Vuelvo a ese joven, es un estudiante de medicina, quiere ser médico, sanar a los enfermos, que todos estén bien y que sus conocimientos ayuden a salvar vidas. Eso mismo es lo que vivo en la catedral mientras él está en clase. Sin saberlo ni esperarlo los dos nos cruzamos en la puerta de la facultad de Medicina. Un futuro médico de cuerpos y un médico de almas. Rezo por él, para que se acerque al verdadero y único Médico que es capaz de sanar alma y cuerpo en un instante: ¡¡¡Jesucristo!!! Me hubiera gustado hablar con él y calmar esa angustia, pero voy de camino a hacer una visita. Me arrepiento, vuelvo sobre mis pasos y no lo encuentro. Al llegar al lugar donde esperaba encontrarme con un amigo sacerdote que siempre voy a pasar un rato con él cuando vengo a Santiago, me dicen que no ha llegado todavía. Me quedo sin ver al sacerdote y sin ayudar a ese joven.
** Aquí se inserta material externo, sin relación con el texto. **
(* ===== verification/Assembly.v ===== *)
(** * Assembly: chdb_copy and chdb_describe over the components they call

    Copy gives [chdb_copy] and [chdb_describe] over a server that answers their
    calls. Here the answers about helpers are those of the components: starting
    and finishing a helper (Channel), sending (Send), receiving (Receive) and
    describing (Select) over its channel. What such a run does is then known as
    far as libchdb (EndToEnd). *)

From stdpp Require Import prelude gmap.
From Stdlib Require Import Strings.Byte.
From S2P Require Import Prelude Stateful Logic Words Catalog Port Pipe Setup SetupReader Structure.
From S2P Require Import Query Options Backend Surroundings Copy CopyProps Os Channel ChannelLogic.
From S2P Require Import ChannelProps ChannelTheorems Lifecycle Chdb HelperProc HelperProps.
From S2P Require Import HelperTheorems Wire Sink Send SendProps Source ChannelWire Insert Receive.
From S2P Require Import ReceiveProps ReceiveLogic ReceiveTheorems ReceivePlain Select Reader.
From S2P Require Import NativeSamples EndToEnd.
Local Open Scope Z_scope.

Section assembly.
Context (utf8_cliplen : bytes -> nat) (strerror : errno -> bytes).
Context (little : bool) (pkglib session_timezone : bytes) (alloc : Z -> bool).
Context (pg : PgClickhouse) (port : Port) (sv : Server).
(** Create or replace the file at [p]. *)
Definition write_file (p : pystr) (d : FileData) : M unit :=
  node <- gets (fun w => files w !! p) ;;
  match node with
  | Some Dir => raise (OSError (lit "[Errno 21] Is a directory: " ++ p))
  | _ => modify (set_files (insert p (File d)))
  end.

(** [open(p, "wb")] creates or truncates; [buffer.write(chunk)] appends. *)
Definition open_wb (p : pystr) : M unit := write_file p (Bytes []).

Definition buffer_write (p : pystr) (chunk : list byte) : M unit :=
  modify (set_files (alter (fun node =>
    match node with
    | File (Bytes b) => File (Bytes (b ++ chunk))
    | other => other
    end) p)).

(** *** uuid *)

(** [uuid.uuid4()]: 16 random bytes with the variant and version bits
    overwritten (RFC 4122, version 4). *)
Definition uuid4_int (random : N) : N :=
  let int := random mod 2 ^ 128 in
  let int := N.ldiff int (N.shiftl 0xc000 48) in
  let int := N.lor int (N.shiftl 0x8000 48) in
  let int := N.ldiff int (N.shiftl 0xf000 64) in
  N.lor int (N.shiftl 4 76).

Definition hexdigit (d : N) : codepoint := if d <? 10 then 48 + d else 87 + d.

Fixpoint hex_digits (n : nat) (u : N) : pystr :=
  match n with
  | O => []
  | S k => hex_digits k (u / 16) ++ [hexdigit (u mod 16)]
  end.

(** [UUID.hex]: ['%032x' % self.int] *)
Definition UUID_hex (int : N) : pystr := hex_digits 32 int.

Definition uuid4 : M N :=
  fun w => (inr (uuid4_int (urandom w (drawn w))), set_drawn S w).

(** *** Deferred deletion *)

(** The body of the inner function [delete()], from the point where
    [time.sleep(delay)] has returned. *)
Definition delete_after_sleep (file_path : pystr) : M unit :=
  there <- os_path_exists file_path ;;
  if there then os_remove file_path else ret tt.

Definition delete_file_later (file_path : pystr) (delay : Z) : M unit :=
  fun w => (inr tt,
            set_threads (fun ts => ts ++ [{| target := file_path;
                                              started := clock w;
                                              delay := delay |}]) w).

Definition default_delay : Z := 300.

(** [time.sleep(delay)] in a thread started at [started], seen at time
    [now]: it raises on a negative delay, has returned once the delay has
    passed, and is still asleep otherwise. *)
Definition time_sleep (started delay now : Z) : option (exn + unit) :=
  if (delay <? 0)%Z
  then Some (inl (ValueError (lit "sleep length must be non-negative")))
  else if (started + delay <=? now)%Z then Some (inr tt)
  else None.

(** Thread [i] runs to its end, if its sleep is over.  The thread leaves
    the list; an exception ends it and goes nowhere. *)
Definition fire (i : nat) (w : World) : option ((exn + unit) * World) :=
  match threads w !! i with
  | Some t =>
      let w' := set_threads (fun ts => take i ts ++ drop (S i) ts) w in
      match time_sleep (started t) (delay t) (clock w) with
      | Some (inr _) => Some (delete_after_sleep (target t) w')
      | Some (inl e) => Some (inl e, w')
      | None => None
      end
  | None => None
  end.

(** What can happen between two steps of a request: time passes, a
    deletion thread runs to its end, or somebody else removes a path. *)
Inductive step : World -> World -> Prop :=
  | step_sleep w d : (0 <= d)%Z -> step w (set_clock (fun t => (t + d)%Z) w)
  | step_fire w i r w' : fire i w = Some (r, w') -> step w w'
  | step_removed w p : step w (set_files (delete p) w).

(** ** App and constants *)

Definition DOWNLOAD_FOLDER : pystr := lit "downloads".
Definition PDF_DOWNLOAD_FOLDER : pystr := lit "pdf_uploads".
Definition EXCEL_DOWNLOAD_FOLDER : pystr := lit "excel_outputs".
Definition WORD_DOWNLOAD_FOLDER : pystr := lit "word_outputs".
Definition IMAGE_DOWNLOAD_FOLDER : pystr := lit "image_outputs".

Definition CHUNK_SIZE : nat := (1024 * 1024)%nat.
Arguments CHUNK_SIZE : simpl never.
(** The value of [this.levels] after [generateLODLevels(levels)]. *)
Definition generateLODLevels (geometry : PointGeometry) (levels : nat) : list Points :=
  map (level geometry) (seq 0 levels).

(** [updateLOD] has the text of the library processor's method. *)
Definition updateLOD (levels : list Points) (distance : float) : list Points :=
  showOnly (activeLOD distance) 0 levels.

End Viewer.

(** ** Vocabulary of the further statements *)

Module Adjacency.

(** [u] and [v] are corners of one triangle, at two different places of it. *)
Definition corners (t : N * N * N) (u v : N) : Prop :=
  let '(a, b, c) := t in
  (a = v /\ (u = b \/ u = c)) \/
  (b = v /\ (u = a \/ u = c)) \/
  (c = v /\ (u = a \/ u = b)).

Definition shares (indices : list N) (u v : N) : Prop :=
  exists t, In t (triples indices) /\ corners t u v.

(** The loop body of [findVertexNeighbors] on the set built so far. *)
Definition visit (vertexIndex : nat) (neighbors : list N) (t : N * N * N) : list N :=
  let '(a, b, c) := t in
  if (a =? N.of_nat vertexIndex)%N then MeshProcessor.add (MeshProcessor.add neighbors b) c
  else if (b =? N.of_nat vertexIndex)%N then MeshProcessor.add (MeshProcessor.add neighbors a) c
  else if (c =? N.of_nat vertexIndex)%N then MeshProcessor.add (MeshProcessor.add neighbors a) b
  else neighbors.

End Adjacency.

Module Frames.
(** * flowUI2: the stream ingestion and reconciliation engine of OptionsFlowClient

    A shallow embedding of the WebSocket handlers of [OptionsFlowClient]
    (the component's [useState] cells, [connectWebSocket], the [useEffect]
    cleanup and [getMapping]) and the properties of the ledgers, of the live
    price enrichment and of the reconnection policy.

    JavaScript numbers are IEEE 754 binary64: they are Rocq's primitive
    floats.  Plain objects are finite maps from property names to values. *)

From Stdlib Require Import Floats.PrimFloat Floats.SpecFloat Floats.FloatOps.
From Stdlib Require Import DecimalString.
From Stdlib Require Import Floats.FloatAxioms.
From stdpp Require Import gmap strings list fin_maps.

Set Warnings "-register-all,-inexact-float".


(** ** JavaScript values *)

(** What [JSON.parse] builds, [undefined], and the members a plain object
    inherits from [Object.prototype] ([VInherited "toString"] is the builtin
    the name [toString] resolves to on any plain object). *)
Inductive value :=
| VUndefined
| VNull
| VBool (b : bool)
| VNumber (f : float)
| VString (s : string)
| VArray (items : list value)
| VObject (props : gmap string value)
| VInherited (name : string).

Abbreviation object := (gmap string value).

(** Exceptions the handlers can raise. *)
Inductive error := SyntaxError | TypeError.

Inductive completion (A : Type) :=
| Normal (a : A)
| Throw (e : error).
Arguments Normal {A} a.
Arguments Throw {A} e.

(** The own and inherited property names of [Object.prototype] (ECMA-262
    20.1.3 and Annex B.2.2). *)
Definition Object_prototype : list string :=
  [ "constructor"; "hasOwnProperty"; "isPrototypeOf"; "propertyIsEnumerable";
    "toLocaleString"; "toString"; "valueOf"; "__proto__";
    "__defineGetter__"; "__defineSetter__"; "__lookupGetter__";
    "__lookupSetter__" ].

Definition inherited (k : string) : bool :=
  existsb (String.eqb k) Object_prototype.

(** [o[k]] and [o.k] on a plain object: the own property, else the member
    inherited from [Object.prototype], else [undefined]. *)
Definition get (o : object) (k : string) : value :=
  match o !! k with
  | Some v => v
  | None => if inherited k then VInherited k else VUndefined
  end.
Hago tiempo y voy a rezar a la iglesia de las benedictinas que están junto a la catedral. Una vez hecha la visita al sagrario descubro en la capilla de la izquierda una imagen que me lleva hasta sus pies. Un retablo que en el centro tiene la escena de la huida a Egipto, pero en talla, no en pintura. Eso me descoloca. Me acerco, la contemplo y me siento en el banco para orar ante esa escena tan curiosa. La Virgen va con el niño en el burro y San José, en vez de ir hacia adelante abriendo camino, está vuelto hacia su mujer y su hijo con los brazos abiertos como alentándoles a seguir el camino. Al instante me viene el recuerdo de ese joven que he visto hace poco y de todos esos que han dejado su tierra. San José y la Virgen huyen a Egipto para salvar la vida del Niño. Los jóvenes vienen a Santiago y a otras ciudades para estudiar en la universidad. En silencio presento ante el santo patriarca a todos esos chicos que estos días comienzan una nueva vida. Necesitan que San José los acompañe y les abra los brazos para animarles, consolarles y recordarles que lo mejor que pueden hacer es aprender del apóstol Santiago a ser amigos, discípulos y testigos de Jesús. Entonces verán que todo es posible cuando nos fiamos y dejamos que sea Dios quien nos lleve por los aminos que nos tiene preparados.
¡San José, custodia, guía y marca el camino de los que empiezan a estudiar en la universidad!